[Problem requirements]: A single stretch of the material below is to be transcribed exactly, starting at the line with "Read fuel s n;" and ending after the line with "a < length (sr_ints".

═════ Records for the exercise ═════

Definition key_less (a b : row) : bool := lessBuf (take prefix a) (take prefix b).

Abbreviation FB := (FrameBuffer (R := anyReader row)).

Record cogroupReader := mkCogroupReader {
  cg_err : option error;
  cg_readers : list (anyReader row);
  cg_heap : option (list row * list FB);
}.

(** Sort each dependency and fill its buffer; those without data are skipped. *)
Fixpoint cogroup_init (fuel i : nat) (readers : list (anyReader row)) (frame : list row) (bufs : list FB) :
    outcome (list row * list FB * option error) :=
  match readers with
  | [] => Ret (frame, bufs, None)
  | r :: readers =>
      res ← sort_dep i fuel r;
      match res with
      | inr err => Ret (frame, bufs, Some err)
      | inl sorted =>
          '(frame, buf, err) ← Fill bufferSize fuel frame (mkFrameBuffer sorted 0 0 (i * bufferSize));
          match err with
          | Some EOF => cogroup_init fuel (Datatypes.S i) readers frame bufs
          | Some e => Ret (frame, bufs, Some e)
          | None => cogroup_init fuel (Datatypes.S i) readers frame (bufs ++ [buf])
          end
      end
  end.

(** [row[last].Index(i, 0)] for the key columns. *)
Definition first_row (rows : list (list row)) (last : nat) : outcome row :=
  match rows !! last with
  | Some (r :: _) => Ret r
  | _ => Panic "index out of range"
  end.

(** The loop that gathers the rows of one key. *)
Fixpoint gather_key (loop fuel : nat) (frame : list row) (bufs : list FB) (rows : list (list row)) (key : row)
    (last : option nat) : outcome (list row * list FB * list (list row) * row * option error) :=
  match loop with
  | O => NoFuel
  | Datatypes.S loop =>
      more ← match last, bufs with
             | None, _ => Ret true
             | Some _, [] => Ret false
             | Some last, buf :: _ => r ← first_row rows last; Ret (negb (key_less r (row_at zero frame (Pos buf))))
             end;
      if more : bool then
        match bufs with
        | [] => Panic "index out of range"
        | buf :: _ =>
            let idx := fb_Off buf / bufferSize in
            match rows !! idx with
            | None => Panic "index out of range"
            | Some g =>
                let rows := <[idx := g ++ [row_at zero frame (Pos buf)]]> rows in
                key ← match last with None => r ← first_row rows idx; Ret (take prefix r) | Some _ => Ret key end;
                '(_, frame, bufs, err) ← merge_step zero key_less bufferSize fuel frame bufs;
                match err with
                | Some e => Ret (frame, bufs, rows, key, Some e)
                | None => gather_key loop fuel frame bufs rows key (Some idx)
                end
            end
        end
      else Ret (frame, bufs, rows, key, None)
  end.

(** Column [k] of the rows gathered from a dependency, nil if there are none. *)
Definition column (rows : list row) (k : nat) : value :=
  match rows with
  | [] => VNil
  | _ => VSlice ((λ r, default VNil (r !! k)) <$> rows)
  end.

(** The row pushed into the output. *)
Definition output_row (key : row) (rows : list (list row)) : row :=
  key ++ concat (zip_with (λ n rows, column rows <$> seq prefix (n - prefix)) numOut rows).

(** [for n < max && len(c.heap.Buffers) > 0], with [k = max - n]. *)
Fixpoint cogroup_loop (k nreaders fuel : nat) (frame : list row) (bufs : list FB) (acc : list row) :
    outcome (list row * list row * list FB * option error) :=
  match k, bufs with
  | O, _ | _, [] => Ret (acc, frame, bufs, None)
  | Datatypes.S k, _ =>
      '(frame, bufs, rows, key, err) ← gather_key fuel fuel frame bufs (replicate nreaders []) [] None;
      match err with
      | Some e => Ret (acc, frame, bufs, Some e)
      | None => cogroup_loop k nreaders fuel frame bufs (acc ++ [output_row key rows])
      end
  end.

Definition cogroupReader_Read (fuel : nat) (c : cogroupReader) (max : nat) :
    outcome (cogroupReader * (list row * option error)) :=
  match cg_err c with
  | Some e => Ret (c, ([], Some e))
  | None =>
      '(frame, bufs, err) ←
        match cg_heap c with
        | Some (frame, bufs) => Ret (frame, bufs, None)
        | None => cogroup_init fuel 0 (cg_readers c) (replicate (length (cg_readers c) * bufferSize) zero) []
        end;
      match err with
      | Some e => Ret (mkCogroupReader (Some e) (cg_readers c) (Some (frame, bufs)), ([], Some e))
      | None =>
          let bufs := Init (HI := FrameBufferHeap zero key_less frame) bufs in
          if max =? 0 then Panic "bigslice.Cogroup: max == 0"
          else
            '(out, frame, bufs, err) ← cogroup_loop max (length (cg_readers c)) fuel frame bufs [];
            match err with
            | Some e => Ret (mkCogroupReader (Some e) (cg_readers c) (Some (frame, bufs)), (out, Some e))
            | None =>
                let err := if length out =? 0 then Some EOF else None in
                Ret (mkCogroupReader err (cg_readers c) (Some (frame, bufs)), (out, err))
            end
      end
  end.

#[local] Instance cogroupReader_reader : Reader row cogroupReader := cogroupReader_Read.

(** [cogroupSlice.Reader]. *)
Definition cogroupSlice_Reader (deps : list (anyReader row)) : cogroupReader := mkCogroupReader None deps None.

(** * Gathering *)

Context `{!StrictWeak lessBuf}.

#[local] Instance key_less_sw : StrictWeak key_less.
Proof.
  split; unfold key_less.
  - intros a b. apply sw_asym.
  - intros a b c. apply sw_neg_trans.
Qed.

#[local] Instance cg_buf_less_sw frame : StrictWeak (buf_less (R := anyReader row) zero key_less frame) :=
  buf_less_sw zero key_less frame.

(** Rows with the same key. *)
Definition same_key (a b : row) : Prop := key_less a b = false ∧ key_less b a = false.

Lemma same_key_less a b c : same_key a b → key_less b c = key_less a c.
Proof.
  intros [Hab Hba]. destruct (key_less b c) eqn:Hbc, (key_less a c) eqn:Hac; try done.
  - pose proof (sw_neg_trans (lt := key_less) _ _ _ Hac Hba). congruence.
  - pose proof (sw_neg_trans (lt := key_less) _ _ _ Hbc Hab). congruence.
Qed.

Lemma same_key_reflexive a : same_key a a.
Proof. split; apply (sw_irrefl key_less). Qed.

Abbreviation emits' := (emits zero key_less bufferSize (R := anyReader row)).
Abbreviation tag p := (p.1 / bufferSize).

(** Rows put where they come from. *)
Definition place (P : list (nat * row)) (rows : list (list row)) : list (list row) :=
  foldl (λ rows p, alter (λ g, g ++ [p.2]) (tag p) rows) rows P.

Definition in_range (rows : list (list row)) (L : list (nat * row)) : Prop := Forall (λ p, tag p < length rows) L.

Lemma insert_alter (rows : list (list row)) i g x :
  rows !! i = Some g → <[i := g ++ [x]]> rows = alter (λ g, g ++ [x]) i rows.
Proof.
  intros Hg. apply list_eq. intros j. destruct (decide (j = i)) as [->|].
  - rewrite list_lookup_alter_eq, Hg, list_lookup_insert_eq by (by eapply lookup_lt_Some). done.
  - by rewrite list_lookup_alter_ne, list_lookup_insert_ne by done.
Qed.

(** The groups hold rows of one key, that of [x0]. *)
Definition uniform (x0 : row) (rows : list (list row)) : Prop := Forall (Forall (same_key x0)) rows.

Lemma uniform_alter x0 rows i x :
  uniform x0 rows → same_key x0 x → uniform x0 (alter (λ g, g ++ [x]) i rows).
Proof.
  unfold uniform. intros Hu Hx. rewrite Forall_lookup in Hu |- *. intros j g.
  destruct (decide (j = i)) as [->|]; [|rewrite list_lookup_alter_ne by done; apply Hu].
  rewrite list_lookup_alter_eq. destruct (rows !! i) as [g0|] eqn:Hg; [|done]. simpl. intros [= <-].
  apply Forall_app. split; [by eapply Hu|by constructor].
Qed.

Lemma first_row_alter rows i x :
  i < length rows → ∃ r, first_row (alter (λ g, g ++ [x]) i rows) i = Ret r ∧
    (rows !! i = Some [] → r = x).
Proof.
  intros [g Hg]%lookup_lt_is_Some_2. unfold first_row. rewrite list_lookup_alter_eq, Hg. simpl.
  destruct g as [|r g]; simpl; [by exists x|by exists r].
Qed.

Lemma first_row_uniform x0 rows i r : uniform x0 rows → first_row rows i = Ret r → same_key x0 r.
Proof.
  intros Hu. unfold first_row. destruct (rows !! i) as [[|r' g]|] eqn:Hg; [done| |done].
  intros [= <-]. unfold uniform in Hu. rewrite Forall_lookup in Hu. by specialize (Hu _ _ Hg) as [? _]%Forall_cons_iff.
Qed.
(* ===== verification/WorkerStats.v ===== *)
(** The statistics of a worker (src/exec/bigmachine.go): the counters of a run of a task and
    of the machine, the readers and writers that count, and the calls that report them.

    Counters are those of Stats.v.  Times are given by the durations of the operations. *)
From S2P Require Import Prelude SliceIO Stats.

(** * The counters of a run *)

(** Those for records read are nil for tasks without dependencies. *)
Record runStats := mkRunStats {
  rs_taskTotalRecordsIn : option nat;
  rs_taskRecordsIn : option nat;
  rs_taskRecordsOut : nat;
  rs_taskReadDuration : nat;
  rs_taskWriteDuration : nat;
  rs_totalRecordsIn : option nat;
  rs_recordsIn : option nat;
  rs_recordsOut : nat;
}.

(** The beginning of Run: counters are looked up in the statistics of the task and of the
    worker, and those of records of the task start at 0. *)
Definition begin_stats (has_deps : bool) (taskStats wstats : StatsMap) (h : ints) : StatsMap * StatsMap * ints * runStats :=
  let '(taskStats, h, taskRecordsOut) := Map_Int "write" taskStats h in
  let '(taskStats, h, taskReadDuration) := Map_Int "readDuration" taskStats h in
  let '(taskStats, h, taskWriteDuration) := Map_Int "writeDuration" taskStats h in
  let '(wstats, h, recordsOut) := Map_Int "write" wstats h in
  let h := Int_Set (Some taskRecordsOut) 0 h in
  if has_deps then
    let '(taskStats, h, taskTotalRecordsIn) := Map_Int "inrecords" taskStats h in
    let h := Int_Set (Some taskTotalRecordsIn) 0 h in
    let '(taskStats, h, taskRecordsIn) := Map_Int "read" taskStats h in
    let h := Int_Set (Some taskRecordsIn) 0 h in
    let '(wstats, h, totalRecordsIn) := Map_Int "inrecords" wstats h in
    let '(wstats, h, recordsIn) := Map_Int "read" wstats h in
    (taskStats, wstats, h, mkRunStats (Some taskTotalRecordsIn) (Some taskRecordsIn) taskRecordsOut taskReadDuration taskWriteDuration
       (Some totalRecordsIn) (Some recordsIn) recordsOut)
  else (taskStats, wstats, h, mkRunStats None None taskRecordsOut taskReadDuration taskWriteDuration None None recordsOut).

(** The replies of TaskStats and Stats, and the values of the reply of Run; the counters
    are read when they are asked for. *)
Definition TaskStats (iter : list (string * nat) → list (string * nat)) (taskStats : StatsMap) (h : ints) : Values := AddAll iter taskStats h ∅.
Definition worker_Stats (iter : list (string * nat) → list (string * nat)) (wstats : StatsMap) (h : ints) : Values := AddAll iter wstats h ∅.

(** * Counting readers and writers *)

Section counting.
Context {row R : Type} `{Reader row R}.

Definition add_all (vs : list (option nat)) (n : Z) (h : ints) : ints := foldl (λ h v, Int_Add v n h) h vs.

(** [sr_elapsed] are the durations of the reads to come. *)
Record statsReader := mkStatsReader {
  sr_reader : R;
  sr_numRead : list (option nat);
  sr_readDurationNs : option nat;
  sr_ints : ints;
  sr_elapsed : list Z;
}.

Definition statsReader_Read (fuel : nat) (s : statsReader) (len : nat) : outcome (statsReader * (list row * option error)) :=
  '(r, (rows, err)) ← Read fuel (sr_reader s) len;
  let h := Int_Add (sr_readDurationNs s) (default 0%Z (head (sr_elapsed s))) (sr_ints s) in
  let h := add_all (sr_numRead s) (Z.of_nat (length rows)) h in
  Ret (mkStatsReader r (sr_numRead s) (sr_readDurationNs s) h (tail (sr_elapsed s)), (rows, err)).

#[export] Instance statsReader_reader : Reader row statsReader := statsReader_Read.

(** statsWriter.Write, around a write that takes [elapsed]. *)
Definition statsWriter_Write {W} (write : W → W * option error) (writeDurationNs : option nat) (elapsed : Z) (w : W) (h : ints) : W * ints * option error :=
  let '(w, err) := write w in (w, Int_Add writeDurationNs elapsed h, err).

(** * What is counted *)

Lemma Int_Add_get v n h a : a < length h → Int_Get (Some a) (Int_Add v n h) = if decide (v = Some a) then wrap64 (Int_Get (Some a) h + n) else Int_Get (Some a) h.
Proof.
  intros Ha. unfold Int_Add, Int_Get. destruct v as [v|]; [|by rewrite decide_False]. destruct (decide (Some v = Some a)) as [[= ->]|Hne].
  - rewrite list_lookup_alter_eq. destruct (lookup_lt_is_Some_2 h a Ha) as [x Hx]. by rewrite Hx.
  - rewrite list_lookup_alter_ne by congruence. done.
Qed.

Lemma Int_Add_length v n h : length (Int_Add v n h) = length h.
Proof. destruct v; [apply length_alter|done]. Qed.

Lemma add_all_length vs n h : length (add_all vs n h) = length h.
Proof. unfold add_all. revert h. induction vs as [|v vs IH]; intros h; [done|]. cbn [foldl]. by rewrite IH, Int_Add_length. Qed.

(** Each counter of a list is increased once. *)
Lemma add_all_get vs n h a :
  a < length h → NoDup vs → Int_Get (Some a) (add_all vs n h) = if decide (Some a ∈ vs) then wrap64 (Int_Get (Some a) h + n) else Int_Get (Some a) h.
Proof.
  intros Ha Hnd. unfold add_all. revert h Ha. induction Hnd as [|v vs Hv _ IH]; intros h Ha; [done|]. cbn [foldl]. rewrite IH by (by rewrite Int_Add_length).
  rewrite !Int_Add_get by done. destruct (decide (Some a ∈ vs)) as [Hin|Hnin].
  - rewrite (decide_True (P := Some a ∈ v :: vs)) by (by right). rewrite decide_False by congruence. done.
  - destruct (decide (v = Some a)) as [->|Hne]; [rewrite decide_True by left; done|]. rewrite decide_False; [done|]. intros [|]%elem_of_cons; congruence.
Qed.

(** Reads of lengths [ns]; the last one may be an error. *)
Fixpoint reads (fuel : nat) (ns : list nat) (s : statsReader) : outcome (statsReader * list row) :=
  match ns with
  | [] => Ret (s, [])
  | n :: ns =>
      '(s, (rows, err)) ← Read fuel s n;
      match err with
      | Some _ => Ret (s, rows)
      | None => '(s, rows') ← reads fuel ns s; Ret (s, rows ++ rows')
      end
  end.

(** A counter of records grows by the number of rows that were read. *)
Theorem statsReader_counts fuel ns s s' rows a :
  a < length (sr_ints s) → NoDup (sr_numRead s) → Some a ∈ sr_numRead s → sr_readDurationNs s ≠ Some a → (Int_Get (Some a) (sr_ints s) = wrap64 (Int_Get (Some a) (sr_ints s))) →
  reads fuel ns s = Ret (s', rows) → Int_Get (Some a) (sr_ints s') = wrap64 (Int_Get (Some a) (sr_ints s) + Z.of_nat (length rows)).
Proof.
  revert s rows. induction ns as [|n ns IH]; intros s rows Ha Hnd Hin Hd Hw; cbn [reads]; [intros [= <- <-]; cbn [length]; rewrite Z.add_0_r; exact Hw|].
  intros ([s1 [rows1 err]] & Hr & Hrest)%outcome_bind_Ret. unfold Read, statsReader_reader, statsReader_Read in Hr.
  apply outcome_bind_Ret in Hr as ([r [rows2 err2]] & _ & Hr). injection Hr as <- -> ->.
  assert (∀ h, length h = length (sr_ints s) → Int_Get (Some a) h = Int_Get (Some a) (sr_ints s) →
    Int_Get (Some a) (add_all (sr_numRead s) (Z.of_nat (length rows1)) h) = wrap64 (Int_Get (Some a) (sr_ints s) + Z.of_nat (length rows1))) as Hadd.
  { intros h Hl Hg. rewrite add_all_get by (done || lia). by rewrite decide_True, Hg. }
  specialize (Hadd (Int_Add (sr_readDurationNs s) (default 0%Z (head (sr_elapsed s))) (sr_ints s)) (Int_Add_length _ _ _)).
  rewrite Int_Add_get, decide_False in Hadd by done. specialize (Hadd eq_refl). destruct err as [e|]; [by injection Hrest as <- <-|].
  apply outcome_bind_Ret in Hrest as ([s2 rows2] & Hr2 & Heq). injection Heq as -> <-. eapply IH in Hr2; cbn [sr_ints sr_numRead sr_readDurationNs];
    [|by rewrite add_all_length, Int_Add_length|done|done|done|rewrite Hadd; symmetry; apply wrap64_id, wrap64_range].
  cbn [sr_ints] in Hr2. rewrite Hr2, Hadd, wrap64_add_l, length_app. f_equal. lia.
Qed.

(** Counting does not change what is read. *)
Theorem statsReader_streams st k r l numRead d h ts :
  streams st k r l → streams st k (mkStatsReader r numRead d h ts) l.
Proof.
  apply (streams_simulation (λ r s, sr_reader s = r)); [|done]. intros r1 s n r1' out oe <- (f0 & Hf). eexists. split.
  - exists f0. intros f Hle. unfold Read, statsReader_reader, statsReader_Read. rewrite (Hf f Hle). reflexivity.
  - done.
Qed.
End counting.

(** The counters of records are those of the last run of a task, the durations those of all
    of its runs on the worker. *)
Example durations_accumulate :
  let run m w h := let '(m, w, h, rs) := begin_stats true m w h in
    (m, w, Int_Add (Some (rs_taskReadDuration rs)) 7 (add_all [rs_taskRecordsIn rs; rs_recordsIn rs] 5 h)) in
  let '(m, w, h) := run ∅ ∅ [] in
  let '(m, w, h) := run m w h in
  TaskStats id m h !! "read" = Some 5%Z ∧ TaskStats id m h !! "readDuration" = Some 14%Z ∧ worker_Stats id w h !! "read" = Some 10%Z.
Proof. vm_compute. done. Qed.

═════

[Response area]:
      '(s, (rows, err)) ← Read fuel s n;
      match err with
      | Some _ => Ret (s, rows)
      | None => '(s, rows') ← reads fuel ns s; Ret (s, rows ++ rows')
      end
  end.

(** A counter of records grows by the number of rows that were read. *)
Theorem statsReader_counts fuel ns s s' rows a :
  a < length (sr_ints s) → NoDup (sr_numRead s) → Some a ∈ sr_numRead s → sr_readDurationNs s ≠ Some a → (Int_Get (Some a) (sr_ints s) = wrap64 (Int_Get (Some a) (sr_ints s))) →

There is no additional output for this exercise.